O rompimento de dois cabos ópticos da Embratel, na terça-feira (01/09), impediu que parte dos moradores das cidades de Brasília, do Rio de Janeiro e de Ribeirão Preto (SP) fizesse ligações interurbanas usando o código da empresa.
Além do inconveniente causado aos clientes, os problemas com a rede da Embratel afetaram também os canais de comunicação do Centro Integrado de Defesa Aérea e Controle do Tráfego Aéreo (Cindacta 1), sem maiores prejuízos à aviação comercial, segundo informações divulgadas pela Empresa Brasileira de Infraestrutura Aeroportuária (Infraero).
De acordo com a Embratel, o problema só atingiu os clientes da empresa porque, além do rompimento de um cabo óptico no município de Sertãozinho, no interior do Estado de São Paulo, o cabo alternativo para o qual as ligações poderiam ser transferidas também foi avariado. Os dois incidentes ocorreram em um curto espaço de tempo.

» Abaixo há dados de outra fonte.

(* ===== verification/Kaiser.v ===== *)
(** * Kaiser: the Kaiser window estimate and the script's use of it

    Line 31 of [src/66.py] computes the transition width, line 36 asks
    [kaiserord] for a length and a shape parameter, line 37 increments the
    length with the comment that the length must be odd.  [kaiser_beta],
    [kaiser_length] and [kaiserord] follow spec section 4.3; [estimate] is
    the contract of that section (width checked, length forced odd);
    [delta_w], [M_kaiser] and [beta_kaiser] are the script's values.

    Proved here: the estimate on the script's inputs in [R] and in binary64,
    the parity of [M_kaiser] against the forced-odd length of the contract,
    monotonicity of length and shape parameter, continuity of the shape
    parameter at 21 dB and its jump at 50 dB, enclosures of the shape
    parameter, the error path of [estimate]. *)

From Stdlib Require Import ZArith QArith Qreals Qround Reals Lra Lia Bool.
From Stdlib Require Import Zfloor.
From S2P Require Import Prelude.
From S2P Require Import Numeric.
From S2P Require Import Normalizer.

Local Open Scope num_scope.

(** ** The estimate (spec section 4.3) *)

Record KaiserEstimate (F : Type) : Type := {
  kaiserLength : Z;
  kaiserBeta : F
}.

Arguments kaiserLength {F} _.
Arguments kaiserBeta {F} _.

Section WithNum.
Context {F : Type} `{Num F}.

(** Width of the transition band in normalised frequency (line 31). *)
Definition delta_w : F := ws - wp.

Context `{!Round F}.

(** [ceil((a - 8) / (2.285 * width * pi)) + 1]. *)
Definition kaiser_length (a width : F) : Z :=
  (ceil ((a - ofZ 8) / (dec 2285 3 * width * pi))%num + 1)%Z.

(** The length the script uses for the Kaiser, Remez and frequency-sampling
    designs: the estimate of line 36 incremented by line 37. *)
Definition M_kaiser : Z := (kaiser_length (ofZ Rs) delta_w + 1)%Z.

Context `{!Transc F}.

Definition kaiser_beta (a : F) : F :=
  if a <=? ofZ 21 then ofZ 0
  else if a <=? ofZ 50 then
    dec 5842 4 * (a - ofZ 21) ** dec 4 1 + dec 7886 5 * (a - ofZ 21)
  else dec 1102 4 * (a - dec 87 1).

(** The pair returned by the call of line 36. *)
Definition kaiserord (a width : F) : Z * F :=
  (kaiser_length a width, kaiser_beta a).

Definition beta_kaiser : F := snd (kaiserord (ofZ Rs) delta_w).

(** The contract of spec section 4.3: the width must be positive and the
    returned length is the next odd integer. *)
Definition estimate (a width : F) : result (KaiserEstimate F) :=
  (check ofZ 0 <? width else InvalidTransitionWidth ;;
   Ok {| kaiserLength := force_odd (kaiser_length a width);
         kaiserBeta := kaiser_beta a |})%res.

End WithNum.

(** The middle branch of [kaiser_beta] as a function of [t = a - 21]. *)
Definition beta_mid (t : R) : R :=
  (0.5842 * Rpower t 0.4 + 0.07886 * t)%R.

(** ** Lemmas: the script's width *)

Lemma delta_w_R : delta_w (F:=R) = (1 / 5)%R.
Proof.
  unfold delta_w, ws, wp, normalize_edge, Fs, F_pass, F_stop. num_R. lra.
Qed.

Lemma delta_w_Q : (delta_w (F:=Q) == 1 # 5)%Q.
Proof. reflexivity. Qed.

(** ** Lemmas: the length formula over the reals *)

Lemma kaiser_length_R (a w : R) :
  kaiser_length a w = (Zceil ((a - 8) / (2.285 * w * PI)) + 1)%Z.
Proof.
  reflexivity.
Qed.

Lemma kaiser_length_mono_a (a1 a2 w : R) :
  (0 < w)%R -> (a1 <= a2)%R -> (kaiser_length a1 w <= kaiser_length a2 w)%Z.
Proof.
  intros Hw Ha. rewrite !kaiser_length_R.
  apply Z.add_le_mono_r, Zceil_le.
  pose proof PI_pos.
  assert (Hd : (0 < 2.285 * w * PI)%R) by (apply Rmult_lt_0_compat; lra).
  unfold Rdiv. apply Rmult_le_compat_r; [|lra].
  left. now apply Rinv_0_lt_compat.
Qed.

Lemma kaiser_length_anti_w (a w1 w2 : R) :
  (8 <= a)%R -> (0 < w1 <= w2)%R -> (kaiser_length a w2 <= kaiser_length a w1)%Z.
Proof.
  intros Ha Hw. rewrite !kaiser_length_R.
  apply Z.add_le_mono_r, Zceil_le.
  pose proof PI_pos.
  assert (Hd1 : (0 < 2.285 * w1 * PI)%R) by (apply Rmult_lt_0_compat; lra).
  assert (Hd2 : (2.285 * w1 * PI <= 2.285 * w2 * PI)%R).
  { apply Rmult_le_compat_r; lra. }
  unfold Rdiv. apply Rmult_le_compat_l; [lra|].
  now apply Rinv_le_contravar.
Qed.

Lemma kaiser_length_ge_2 (a w : R) :
  (8 < a)%R -> (0 < w)%R -> (2 <= kaiser_length a w)%Z.
Proof.
  intros Ha Hw. rewrite kaiser_length_R. pose proof PI_pos.
  assert (Hd : (0 < 2.285 * w * PI)%R) by (apply Rmult_lt_0_compat; lra).
  assert (Hx : (0 < (a - 8) / (2.285 * w * PI))%R).
  { apply Rdiv_lt_0_compat; lra. }
  apply Zceil_pos in Hx. lia.
Qed.

(** ** Lemmas: the shape parameter over the reals *)

Lemma kaiser_beta_low (a : R) : (a <= 21)%R -> kaiser_beta a = 0%R.
Proof.
  intros Ha. unfold kaiser_beta. num_R.
  now rewrite (proj2 (Rleb_le a 21) Ha).
Qed.

Lemma kaiser_beta_mid (a : R) :
  (21 < a <= 50)%R -> kaiser_beta a = beta_mid (a - 21).
Proof.
  intros [H1 H2]. unfold kaiser_beta, beta_mid. num_R.
  rewrite (proj2 (Rleb_gt a 21) H1), (proj2 (Rleb_le a 50) H2).
  reflexivity.
Qed.

Lemma kaiser_beta_high (a : R) :
  (50 < a)%R -> kaiser_beta a = (0.1102 * (a - 8.7))%R.
Proof.
  intros Ha. unfold kaiser_beta. num_R.
  rewrite (proj2 (Rleb_gt a 21)) by lra.
  rewrite (proj2 (Rleb_gt a 50) Ha). reflexivity.
Qed.

Lemma beta_mid_pos (t : R) : (0 < t -> 0 < beta_mid t)%R.
Proof.
  intros Ht. unfold beta_mid. pose proof (exp_pos (0.4 * ln t)) as Hp.
  fold (Rpower t 0.4) in Hp. nra.
Qed.

Lemma beta_mid_mono (s t : R) : (0 < s <= t -> beta_mid s <= beta_mid t)%R.
Proof.
  intros Hst. unfold beta_mid.
  pose proof (Rle_Rpower_l s t 0.4 ltac:(lra) Hst). lra.
Qed.

(** Enclosure of [beta_mid t] from an enclosure of the tenth root of
    [t ^ 4]. *)
Lemma beta_mid_bounds (t lo hi : R) :
  (0 < t -> 0 <= hi -> lo ^ 10 < t ^ 4 < hi ^ 10 ->
   0.5842 * lo + 0.07886 * t < beta_mid t < 0.5842 * hi + 0.07886 * t)%R.
Proof.
  intros Ht Hhi Hb. unfold beta_mid.
  replace 0.4%R with (INR 4 / INR 10)%R by (simpl; lra).
  pose proof (Rpower_root_bounds t 4 10 Ht ltac:(lia) lo hi Hhi Hb). lra.
Qed.

Lemma beta_mid_29 : (4.53 < beta_mid 29 < 4.54)%R.
Proof.
  pose proof (beta_mid_bounds 29 3.845 3.846 ltac:(lra) ltac:(lra) ltac:(lra)).
  lra.
Qed.

Lemma kaiser_beta_nonneg (a : R) : (0 <= kaiser_beta a)%R.
Proof.
  destruct (Rle_lt_dec a 21) as [H1|H1].
  - rewrite kaiser_beta_low by assumption. lra.
  - destruct (Rle_lt_dec a 50) as [H2|H2].
    + rewrite kaiser_beta_mid by lra. left. apply beta_mid_pos. lra.
    + rewrite kaiser_beta_high by assumption. lra.
Qed.

Lemma kaiser_beta_le_at_50 (a : R) :
  (21 < a <= 50)%R -> (kaiser_beta a <= beta_mid 29)%R.
Proof.
  intros Ha. rewrite kaiser_beta_mid by assumption.
  apply beta_mid_mono. lra.
Qed.

(** The shape parameter is small near 21 dB from above. *)
Lemma beta_mid_small (eps t : R) :
  (0 < eps -> 0 < t -> t < eps -> t < Rpower eps 2.5 -> beta_mid t < eps)%R.
Proof.
  intros He Ht H1 H2. unfold beta_mid.
  assert (H3 : (Rpower t 0.4 < eps)%R).
  { assert (E : Rpower (Rpower eps 2.5) 0.4 = eps).
    { rewrite Rpower_mult. replace (2.5 * 0.4)%R with 1%R by lra.
      now apply Rpower_1. }
    rewrite <- E. apply Rlt_Rpower_l; lra. }
  lra.
Qed.

(** ** Lemmas: the script's estimate *)

Lemma kaiser_length_script : kaiser_length (F:=R) (ofZ Rs) delta_w = 17%Z.
Proof.
  rewrite kaiser_length_R, delta_w_R. unfold Rs.
  rewrite (Zceil_between _ 16); [reflexivity|].
  pose proof PI_bounds as [Hlo Hhi]. num_R.
  apply Rdiv_enclose; lra.
Qed.

Lemma M_kaiser_R : M_kaiser (F:=R) = 18%Z.
Proof. unfold M_kaiser. now rewrite kaiser_length_script. Qed.

Lemma beta_kaiser_enclosure : (2.1166 < beta_kaiser (F:=R) < 2.1167)%R.
Proof.
  unfold beta_kaiser, kaiserord, Rs. cbn [snd].
  rewrite kaiser_beta_mid by (num_R; lra).
  replace (ofZ 30 - 21)%R with 9%R by (num_R; lra).
  pose proof (beta_mid_bounds 9 2.40822 2.40823 ltac:(lra) ltac:(lra) ltac:(lra)).
  lra.
Qed.

Lemma delta_w_positive : (ofZ 0 <? delta_w (F:=R)) = true.
Proof. rewrite delta_w_R. num_R. apply Rltb_lt. lra. Qed.

(** ** Properties *)

(** C1. On the script's inputs (30 dB, width 1/5) the length formula gives
    17, so the script's [M_kaiser], incremented on line 37, is 18: an even
    length, although the comment of line 37 and spec section 4.3 require an
    odd one. *)
Theorem M_kaiser_even :
  kaiser_length (F:=R) (ofZ Rs) delta_w = 17%Z /\
  M_kaiser (F:=R) = 18%Z /\ Z.even (M_kaiser (F:=R)) = true.
Proof.
  rewrite M_kaiser_R. repeat split. apply kaiser_length_script.
Qed.

(** C6. The contract [estimate] always returns an odd length, at least the
    value of the formula and at most one more. *)
Theorem estimate_length_odd (a w : R) (e : KaiserEstimate R) :
  estimate a w = Ok e ->
  Z.odd (kaiserLength e) = true /\
  (kaiser_length a w <= kaiserLength e <= kaiser_length a w + 1)%Z.
Proof.
  unfold estimate. destr_guard; [|discriminate]. intros [= <-]. simpl.
  split; [apply force_odd_odd | apply force_odd_bounds].
Qed.

Lemma estimate_length_odd_witness :
  exists e, estimate (F:=R) (ofZ Rs) delta_w = Ok e /\
            Z.odd (kaiserLength e) = true.
Proof.
  eexists. split.
  - unfold estimate. rewrite delta_w_positive. reflexivity.
  - eapply (estimate_length_odd (ofZ Rs) delta_w).
    unfold estimate. rewrite delta_w_positive. reflexivity.
Defined.

(** C5. The script and the contract disagree on the script's own inputs:
    [estimate] returns length 17 where the script uses 18.  In general the
    script's increment coincides with the forced-odd length exactly when
    the formula gives an even number. *)
Theorem M_kaiser_vs_estimate :
  (exists b, estimate (F:=R) (ofZ Rs) delta_w =
             Ok {| kaiserLength := 17; kaiserBeta := b |}) /\
  M_kaiser (F:=R) <> 17%Z /\
  (forall a w : R, (kaiser_length a w + 1)%Z = force_odd (kaiser_length a w)
                   <-> Z.even (kaiser_length a w) = true).
Proof.
  repeat split.
  - exists (kaiser_beta (ofZ Rs)). unfold estimate.
    rewrite delta_w_positive. cbn [bind guard].
    now rewrite kaiser_length_script.
  - rewrite M_kaiser_R. discriminate.
  - intros Hs. now apply force_odd_succ_iff.
  - intros Hs. symmetry. now apply force_odd_succ_iff.
Qed.

(** C8. In binary64, as Python computes it, the transition width is not
    the double of the literal [0.2] (it is two units in the last place
    below, within 2^-54 of 1/5), and the estimate is nevertheless the one
    obtained over the reals: length 17, [M_kaiser = 18]. *)
Theorem M_kaiser_b64 :
  delta_w (F:=b64) <> dec 2 1 /\
  b64_within delta_w (1 # 5) (1 # 2 ^ 54) = true /\
  kaiser_length (F:=b64) (ofZ Rs) delta_w = kaiser_length (F:=R) (ofZ Rs) delta_w /\
  M_kaiser (F:=b64) = M_kaiser (F:=R).
Proof.
  rewrite kaiser_length_script, M_kaiser_R. repeat split.
  vm_compute. discriminate.
Qed.

(** C7. The shape parameter is a non-decreasing function of the
    attenuation (spec section 8). *)
Theorem kaiser_beta_monotone (a b : R) :
  (a <= b)%R -> (kaiser_beta a <= kaiser_beta b)%R.
Proof.
  intros Hab. destruct (Rle_lt_dec a 21) as [Ha|Ha].
  { rewrite (kaiser_beta_low a) by assumption. apply kaiser_beta_nonneg. }
  destruct (Rle_lt_dec b 50) as [Hb|Hb].
  { rewrite !kaiser_beta_mid by lra. apply beta_mid_mono. lra. }
  rewrite (kaiser_beta_high b) by assumption.
  destruct (Rle_lt_dec a 50) as [Ha'|Ha'].
  - pose proof (kaiser_beta_le_at_50 a ltac:(lra)). pose proof beta_mid_29. lra.
  - rewrite kaiser_beta_high by assumption. lra.
Qed.

Lemma kaiser_beta_monotone_witness :
  (beta_kaiser (F:=R) <= kaiser_beta (F:=R) 40)%R.
Proof. apply (kaiser_beta_monotone (IZR Rs) 40). unfold Rs. lra. Defined.

(** The shape parameter is continuous at 21 dB, where the first two
    branches meet: it tends to [kaiser_beta 21 = 0]. *)
Theorem kaiser_beta_continuous_21 (eps : R) :
  (0 < eps)%R ->
  exists delta, (0 < delta)%R /\
    forall a, (Rabs (a - 21) < delta)%R ->
              (Rabs (kaiser_beta a - kaiser_beta 21) < eps)%R.
Proof.
  intros He. rewrite (kaiser_beta_low 21) by lra.
  exists (Rmin 1 (Rmin eps (Rpower eps 2.5))). split.
  - repeat apply Rmin_glb_lt; try lra. apply exp_pos.
  - intros a Ha. rewrite Rminus_0_r, Rabs_pos_eq by apply kaiser_beta_nonneg.
    apply Rmin_Rgt_l in Ha as [Ha1 Ha2]. apply Rmin_Rgt_l in Ha2 as [Ha2 Ha3].
    destruct (Rle_lt_dec a 21) as [H|H].
    + now rewrite kaiser_beta_low.
    + rewrite Rabs_pos_eq in Ha1, Ha2, Ha3 by lra.
      rewrite kaiser_beta_mid by lra. apply beta_mid_small; lra.
Qed.

Lemma kaiser_beta_continuous_21_witness :
  exists delta, (0 < delta)%R /\
    forall a, (Rabs (a - 21) < delta)%R ->
              (Rabs (kaiser_beta a - kaiser_beta 21) < 1 / 100)%R.
Proof. apply kaiser_beta_continuous_21. lra. Defined.

(** C29. At 50 dB the shape parameter jumps: it is below 4.54 up to 50 dB
    and above 4.55 beyond, so it is not continuous there, contrary to the
    continuity stated in spec section 8. *)
Theorem kaiser_beta_jump_50 (a b : R) :
  (a <= 50 < b)%R -> (kaiser_beta a < 4.54 /\ 4.55 < kaiser_beta b)%R.
Proof.
  intros [Ha Hb]. split.
  - destruct (Rle_lt_dec a 21) as [H|H].
    + rewrite kaiser_beta_low by assumption. lra.
    + pose proof (kaiser_beta_le_at_50 a ltac:(lra)). pose proof beta_mid_29. lra.
  - rewrite kaiser_beta_high by assumption. lra.
Qed.

Lemma kaiser_beta_jump_50_witness :
  (beta_kaiser (F:=R) < 4.54 /\ 4.55 < kaiser_beta (F:=R) 50.001)%R.
Proof. apply (kaiser_beta_jump_50 (IZR Rs) 50.001). unfold Rs. lra. Defined.

(** C30. The shape parameter the script obtains for 30 dB lies between
    2.1166 and 2.1167; the value 3.395 quoted in spec section 8 is the
    shape parameter of 40 dB. *)
Theorem beta_kaiser_bounds :
  (2.1166 < beta_kaiser (F:=R) < 2.1167)%R /\
  (3.3953 < kaiser_beta (F:=R) 40 < 3.3954)%R.
Proof.
  split; [exact beta_kaiser_enclosure|].
  rewrite kaiser_beta_mid by lra.
  replace (40 - 21)%R with 19%R by lra.
  pose proof (beta_mid_bounds 19 3.24714 3.24715 ltac:(lra) ltac:(lra) ltac:(lra)).
  lra.
Qed.

(** [estimate] is total with two outcomes: a non-positive width is
    answered by [InvalidTransitionWidth], a positive one by the forced-odd
    length and the shape parameter. *)
Theorem estimate_total (a w : R) :
  ((w <= 0)%R /\ estimate a w = Err InvalidTransitionWidth) \/
  ((0 < w)%R /\
   estimate a w = Ok {| kaiserLength := force_odd (kaiser_length a w);
                        kaiserBeta := kaiser_beta a |}).
Proof.
  unfold estimate. num_R. destruct (Rltb_spec 0 w) as [Hw|Hw]; simpl.
  - right. now split.
  - left. split; [lra | reflexivity].
Qed.

(** The estimated length grows with the attenuation and shrinks with
    the transition width, and is at least 2 above 8 dB. *)
Theorem kaiser_length_monotone (a1 a2 w1 w2 : R) :
  (8 < a1 <= a2)%R -> (0 < w1 <= w2)%R ->
  (2 <= kaiser_length a1 w2 <= kaiser_length a2 w1)%Z.
Proof.
  intros Ha Hw. split.
  - apply kaiser_length_ge_2; lra.
  - transitivity (kaiser_length a2 w2).
    + apply kaiser_length_mono_a; lra.
    + apply kaiser_length_anti_w; lra.
Qed.

Lemma kaiser_length_monotone_witness :
  (2 <= kaiser_length 30%R (1 / 5)%R <= kaiser_length 40%R (1 / 10)%R)%Z.
Proof. apply kaiser_length_monotone; lra. Defined.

O cabo principal foi atingido por uma escavadeira da prefeitura de Sertãozinho. Já a fibra óptica alternativa foi danificada por um caminhão, nas obras de duplicação de uma rodovia que corta a cidade de Sete Lagoas (MG), na região metropolitana de Belo Horizonte. O problema foi resolvido por volta das 15h.
Em nota, a Aeronáutica informou que as frequências de rádio do Cindacta 1 foram “degradadas” entre as 11h15 e 11h42 da terça-feira. Em função disso, por razões de segurança, parte dos voos sob a responsabilidade dos controladores do Cindacta 1 foi suspensa. Responsável por monitorar quase 45% do tráfego aéreo nacional, o centro responde por parte dos estados de São Paulo, Rio de Janeiro e Minas Gerais, além do Distrito Federal.
De acordo com a Infraero, o problema não chegou a causar transtornos nos aeroportos de Congonhas e de Guarulhos, em São Paulo. Em seu site, a estatal informa que, até as 17h, apenas 112 dos 1.511 voos programados sofreram atrasos de mais de meia hora e 51, ou 3,4%, tinham sido cancelados.